Collected data entries
»»

(** * Cause-Way: the decision-analysis pipeline

    A shallow embedding of the Python services under [app/services]
    ([confounder_service.py], [llm_service.py], [decision_analyzer.py],
    [document_service.py]) together with the schemas of [app/schemas.py]
    and the constants of [app/config.py], the two handlers of
    [app/main.py], and [chunk_text] and [ingest_experiments] of
    [scripts/ingest_documents.py].

    Conventions of the embedding.
    - A Python [str] is a [string]: a sequence of characters with code
      points below 256.
    - A JSON-like Python value is a [pyval]; a [dict] with text keys is a
      [gmap string pyval]; a [set] of text is a [gset string].
    - A Python [float] is a binary64 [float] of the kernel; [int] is [Z].
    - A function that can raise returns [exc A]: [Ok a] or [Raise e].
    - Library calls whose tables are not part of the repository
      ([json.loads], [dateutil.parser.parse], the text of a pydantic
      validation error, [repr] and [json.dumps] inside prompts) are the
      fields of a [Platform]; the remote collaborators of one request (the
      reasoning backend, the vector index, the change file, the audit
      store, the clock) are the fields of a [World]. *)

From Stdlib Require Import ZArith Ascii String List Bool Lia.
From Stdlib Require Import Sorting.Sorted Sorting.Permutation.
From Stdlib Require Import Numbers.Cyclic.Int63.Uint63.
From Stdlib Require Import Floats.PrimFloat Floats.SpecFloat Floats.FloatOps.
From Stdlib Require Import DecimalString.
From stdpp Require Import base option list gmap strings.

Set Warnings "-inexact-float,-register-all".
#[local] Open Scope string_scope.
#[local] Open Scope list_scope.
#[local] Open Scope Z_scope.

(* ================================================================== *)
(** * Python values and exceptions *)
(* ================================================================== *)

Inductive pyval : Type :=
| PNone
| PBool (b : bool)
| PInt (z : Z)
| PFloat (f : float)
| PStr (s : string)
| PList (l : list pyval)
| PDict (d : gmap string pyval).

(** [bool(v)]: Python truthiness of a JSON-like value. *)
Definition truthy (v : pyval) : bool :=
  match v with
  | PNone => false
  | PBool b => b
  | PInt z => negb (z =? 0)
  | PFloat f => negb (PrimFloat.eqb f 0%float)
  | PStr s => negb (String.eqb s EmptyString)
  | PList l => match l with [] => false | _ => true end
  | PDict d => negb (bool_decide (d = ∅))
  end.

(** [type(v).__name__]. *)
Definition type_name (v : pyval) : string :=
  match v with
  | PNone => "NoneType"
  | PBool _ => "bool"
  | PInt _ => "int"
  | PFloat _ => "float"
  | PStr _ => "str"
  | PList _ => "list"
  | PDict _ => "dict"
  end.

(** [d.get(k, default)] on a dict. *)
Definition dict_get (d : gmap string pyval) (k : string) (default : pyval) : pyval :=
  match d !! k with
  | Some v => v
  | None => default
  end.

(** The exceptions the services raise, catch or let through. *)
Inductive exn : Type :=
| ConnectError                                   (* httpx.ConnectError *)
| OllamaUnavailableError (msg : string)
| ModelNotFoundError (msg : string)
| ValueError (msg : string)
| TypeError (msg : string)
| AttributeError (msg : string)
| ValidationError (model : string) (field : string) (input : pyval)
| ParserError (msg : string)                    (* dateutil *)
| OtherError (msg : string).                    (* any other [Exception] *)

Inductive exc (A : Type) : Type :=
| Ok (a : A)
| Raise (e : exn).
Arguments Ok {A} a.
Arguments Raise {A} e.

#[global] Instance exc_ret : MRet exc := fun A a => Ok a.

#[global] Instance exc_bind : MBind exc := fun A B k m =>
  match m with
  | Ok a => k a
  | Raise e => Raise e
  end.

(** [try: body  except Exception as e: handler e]. *)
Definition try_except {A : Type} (body : exc A) (handler : exn -> exc A) : exc A :=
  match body with
  | Ok a => Ok a
  | Raise e => handler e
  end.

(* ================================================================== *)
(** * The [str] methods the services call *)
(* ================================================================== *)

Definition char_code (c : ascii) : nat := nat_of_ascii c.

(** [ch.lower()] for a code point below 256: the ASCII capitals and the
    Latin-1 capitals U+00C0..U+00DE (the sign U+00D7 apart). *)
Definition lower_char (c : ascii) : ascii :=
  let n := char_code c in
  if ((65 <=? n) && (n <=? 90))%nat
     || ((192 <=? n) && (n <=? 222) && negb (n =? 215))%nat
  then ascii_of_nat (n + 32) else c.

(** [s.lower()] for text below U+0100, where it maps character by
    character and so keeps the length and the indices.  (Beyond, it can
    lengthen the text: U+0130 lowers to two code points.) *)
Fixpoint lower (s : string) : string :=
  match s with
  | EmptyString => EmptyString
  | String c s' => String (lower_char c) (lower s')
  end.

(** [sub in s]. *)
Definition contains (sub s : string) : bool :=
  match String.index 0 sub s with
  | Some _ => true
  | None => false
  end.

(** [s.find(sub, start)]: the lowest index at or after [start], or -1. *)
Definition find_from (sub s : string) (start : nat) : Z :=
  match String.index start sub s with
  | Some i => Z.of_nat i
  | None => -1
  end.

Definition find (sub s : string) : Z := find_from sub s 0.

(** [s.rfind(sub)]: the highest index of an occurrence, or -1. *)
Fixpoint rfind_aux (sub s : string) (pos : nat) (best : Z) : Z :=
  let best' := if String.prefix sub s then Z.of_nat pos else best in
  match s with
  | EmptyString => best'
  | String _ s' => rfind_aux sub s' (S pos) best'
  end.

Definition rfind (sub s : string) : Z := rfind_aux sub s 0 (-1).

(** [s[a:b]] for indices that are not negative. *)
Definition slice (s : string) (a b : Z) : string :=
  String.substring (Z.to_nat a) (Z.to_nat (b - a)) s.

(** [s[:n]]. *)
Definition slice_to (s : string) (n : nat) : string := String.substring 0 n s.

(** [s.split(sep)[0]] for a one-character separator. *)
Fixpoint split_head (sep : ascii) (s : string) : string :=
  match s with
  | EmptyString => EmptyString
  | String c s' => if Ascii.eqb c sep then EmptyString else String c (split_head sep s')
  end.

(** [ch.isspace()] below 256. *)
Definition is_space (c : ascii) : bool :=
  let n := char_code c in
  ((9 <=? n) && (n <=? 13) || (28 <=? n) && (n <=? 32) || (n =? 133) || (n =? 160))%nat.

Fixpoint lstrip (s : string) : string :=
  match s with
  | EmptyString => EmptyString
  | String c s' => if is_space c then lstrip s' else s
  end.

Fixpoint rstrip (s : string) : string :=
  match s with
  | EmptyString => EmptyString
  | String c s' =>
      match rstrip s' with
      | EmptyString => if is_space c then EmptyString else String c EmptyString
      | r => String c r
      end
  end.

Definition strip (s : string) : string := rstrip (lstrip s).

(** The one-character strings of [s], as iterating a [str] yields them. *)
Fixpoint chars (s : string) : list string :=
  match s with
  | EmptyString => []
  | String c s' => String c EmptyString :: chars s'
  end.
(** [type Plan struct { Date Date; Data json.RawMessage }] *)
Definition Plan : type :=
  reflect.TStruct "Plan"
    [ reflect.mkStructField "Date" true Date;
      reflect.mkStructField "Data" true (reflect.TBasic "json.RawMessage" reflect.Slice) ].

(** A struct that keeps a [Date] in an unexported field. *)
Definition Ledger : type :=
  reflect.TStruct "Ledger"
    [ reflect.mkStructField "stamp" false Date;
      reflect.mkStructField "Owner" true (reflect.TBasic "string" reflect.String) ].

Definition bytes (s : list Z) : data := reflect.DSlice (Some (reflect.DUint <$> s)).

End DateFixture.

(** Data of a basic type has the form of its kind. *)
Definition basicHasKind (k : reflect.Kind) (d : data) : bool :=
  match k, d with
  | reflect.Bool, reflect.DBool _ => true
  | (reflect.Int | reflect.Int8 | reflect.Int16 | reflect.Int32 | reflect.Int64),
    reflect.DInt _ => true
  | (reflect.Uint | reflect.Uint8 | reflect.Uint16 | reflect.Uint32 | reflect.Uint64
     | reflect.Uintptr), reflect.DUint _ => true
  | (reflect.Float32 | reflect.Float64), reflect.DFloat _ => true
  | (reflect.Complex64 | reflect.Complex128), reflect.DComplex _ _ => true
  | reflect.Array, reflect.DArray _ => true
  | reflect.Slice, reflect.DSlice _ => true
  | reflect.Map, reflect.DMap _ => true
  | reflect.String, reflect.DString _ => true
  | reflect.Ptr, reflect.DPtr _ => true
  | reflect.Interface, reflect.DIface _ => true
  | (reflect.Chan | reflect.Func | reflect.UnsafePointer), reflect.DOpaque _ => true
  | _, _ => false
  end.

(** [hasType t d]: [d] is data of type [t]. *)
Fixpoint hasType (t : type) (d : data) {struct t} : bool :=
  match t with
  | reflect.TBasic _ k => basicHasKind k d
  | reflect.TPtr e =>
      match d with
      | reflect.DPtr None => true
      | reflect.DPtr (Some x) => hasType e x
      | _ => false
      end
  | reflect.TStruct _ fs =>
      match d with
      | reflect.DStruct ds =>
          (fix fields (l : list (reflect.StructField type)) (ds : list data) : bool :=
             match l, ds with
             | [], [] => true
             | reflect.mkStructField _ _ ft :: r, x :: dr => hasType ft x && fields r dr
             | _, _ => false
             end) fs ds
      | _ => false
      end
  end.

(** No type of the record, at any depth, has a [Merge] method. *)
Fixpoint mergerFree (methods : type -> option Merger) (t : type) {struct t} : bool :=
  bool_decide (methods (reflect.TPtr t) = None) &&
  match t with
  | reflect.TStruct _ fs =>
      (fix fields (l : list (reflect.StructField type)) : bool :=
         match l with
         | [] => true
         | reflect.mkStructField _ _ ft :: r => mergerFree methods ft && fields r
         end) fs
  | _ => true
  end.

(** The claim in its own words: the source, field for field through the
    nested structs, except that a field that is not exported keeps the
    destination's value. *)
Fixpoint sourceExceptPrivate (t : type) (d s : data) {struct t} : data :=
  match t, d, s with
  | reflect.TStruct _ fs, reflect.DStruct ds, reflect.DStruct ss =>
      reflect.DStruct
        ((fix fields (l : list (reflect.StructField type)) (ds ss : list data) : list data :=
            match l, ds, ss with
            | reflect.mkStructField _ e ft :: r, x :: dr, y :: sr =>
                (if e then
                   if bool_decide (reflect.kindOfType ft = reflect.Struct)
                   then sourceExceptPrivate ft x y else y
                 else x) :: fields r dr sr
            | _, _, _ => []
            end) fs ds ss)
  | _, _, _ => d
  end.

(** What the code does: the same, except that a [time.Time] is the source's
    as a whole, its unexported fields included. *)
Fixpoint overlay (t : type) (d s : data) {struct t} : data :=
  if reflect.type_eqb t time_Time then s
  else
    match t, d, s with
    | reflect.TStruct _ fs, reflect.DStruct ds, reflect.DStruct ss =>
        reflect.DStruct
          ((fix fields (l : list (reflect.StructField type)) (ds ss : list data) : list data :=
              match l, ds, ss with
              | reflect.mkStructField _ e ft :: r, x :: dr, y :: sr =>
                  (if e then
                     if bool_decide (reflect.kindOfType ft = reflect.Struct)
                     then overlay ft x y else y
                   else x) :: fields r dr sr
              | _, _, _ => []
              end) fs ds ss)
    | _, _, _ => d
    end.

(** The field lists, one field at a time. *)
Definition overlayField (f : reflect.StructField type) (x y : data) : data :=
  if reflect.Exported f then
    if bool_decide (reflect.kindOfType (reflect.Typ f) = reflect.Struct)
    then overlay (reflect.Typ f) x y else y
  else x.

(** [overlay], [hasType] and [mergerFree] along a list of fields. *)
Fixpoint overlayFields (fs : list (reflect.StructField type)) (ds ss : list data)
    : list data :=
  match fs, ds, ss with
  | f :: r, x :: dr, y :: sr => overlayField f x y :: overlayFields r dr sr
  | _, _, _ => []
  end.

Fixpoint hasTypeFields (fs : list (reflect.StructField type)) (ds : list data) : bool :=
  match fs, ds with
  | [], [] => true
  | f :: r, x :: dr => hasType (reflect.Typ f) x && hasTypeFields r dr
  | _, _ => false
  end.

Fixpoint mergerFreeFields (methods : type -> option Merger)
    (fs : list (reflect.StructField type)) : bool :=
  match fs with
  | [] => true
  | f :: r => mergerFree methods (reflect.Typ f) && mergerFreeFields methods r
  end.

(** The default configuration of [Merge]. *)
Definition defaultConfig : Config := mkConfig IncludeAll [] [].

(** No [time.Time] in the record, at any depth. *)
Fixpoint timeFree (t : type) {struct t} : bool :=
  negb (reflect.type_eqb t time_Time) &&
  match t with
  | reflect.TStruct _ fs =>
      (fix fields (l : list (reflect.StructField type)) : bool :=
         match l with
         | [] => true
         | reflect.mkStructField _ _ ft :: r => timeFree ft && fields r
         end) fs
  | _ => true
  end.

««

» WORK TASK: Please copy the lines in the records above between the one holding "reflect.DSlice _ => true" and the one holding "then sourceExceptPrivate ft", inclusive, exactly and with no other line.

» EXERCISE SOLUTION:
  | reflect.Slice, reflect.DSlice _ => true
  | reflect.Map, reflect.DMap _ => true
  | reflect.String, reflect.DString _ => true
  | reflect.Ptr, reflect.DPtr _ => true
  | reflect.Interface, reflect.DIface _ => true
  | (reflect.Chan | reflect.Func | reflect.UnsafePointer), reflect.DOpaque _ => true
  | _, _ => false
  end.

(** [hasType t d]: [d] is data of type [t]. *)
Fixpoint hasType (t : type) (d : data) {struct t} : bool :=
  match t with
  | reflect.TBasic _ k => basicHasKind k d
  | reflect.TPtr e =>
      match d with
      | reflect.DPtr None => true
      | reflect.DPtr (Some x) => hasType e x
      | _ => false
      end
  | reflect.TStruct _ fs =>
      match d with
      | reflect.DStruct ds =>
          (fix fields (l : list (reflect.StructField type)) (ds : list data) : bool :=
             match l, ds with
             | [], [] => true
             | reflect.mkStructField _ _ ft :: r, x :: dr => hasType ft x && fields r dr
             | _, _ => false
             end) fs ds
      | _ => false
      end
  end.

(** No type of the record, at any depth, has a [Merge] method. *)
Fixpoint mergerFree (methods : type -> option Merger) (t : type) {struct t} : bool :=
  bool_decide (methods (reflect.TPtr t) = None) &&
  match t with
  | reflect.TStruct _ fs =>
      (fix fields (l : list (reflect.StructField type)) : bool :=
         match l with
         | [] => true
         | reflect.mkStructField _ _ ft :: r => mergerFree methods ft && fields r
         end) fs
  | _ => true
  end.

(** The claim in its own words: the source, field for field through the
    nested structs, except that a field that is not exported keeps the
    destination's value. *)
Fixpoint sourceExceptPrivate (t : type) (d s : data) {struct t} : data :=
  match t, d, s with
  | reflect.TStruct _ fs, reflect.DStruct ds, reflect.DStruct ss =>
      reflect.DStruct
        ((fix fields (l : list (reflect.StructField type)) (ds ss : list data) : list data :=
            match l, ds, ss with
            | reflect.mkStructField _ e ft :: r, x :: dr, y :: sr =>
                (if e then
                   if bool_decide (reflect.kindOfType ft = reflect.Struct)
                   then sourceExceptPrivate ft x y else y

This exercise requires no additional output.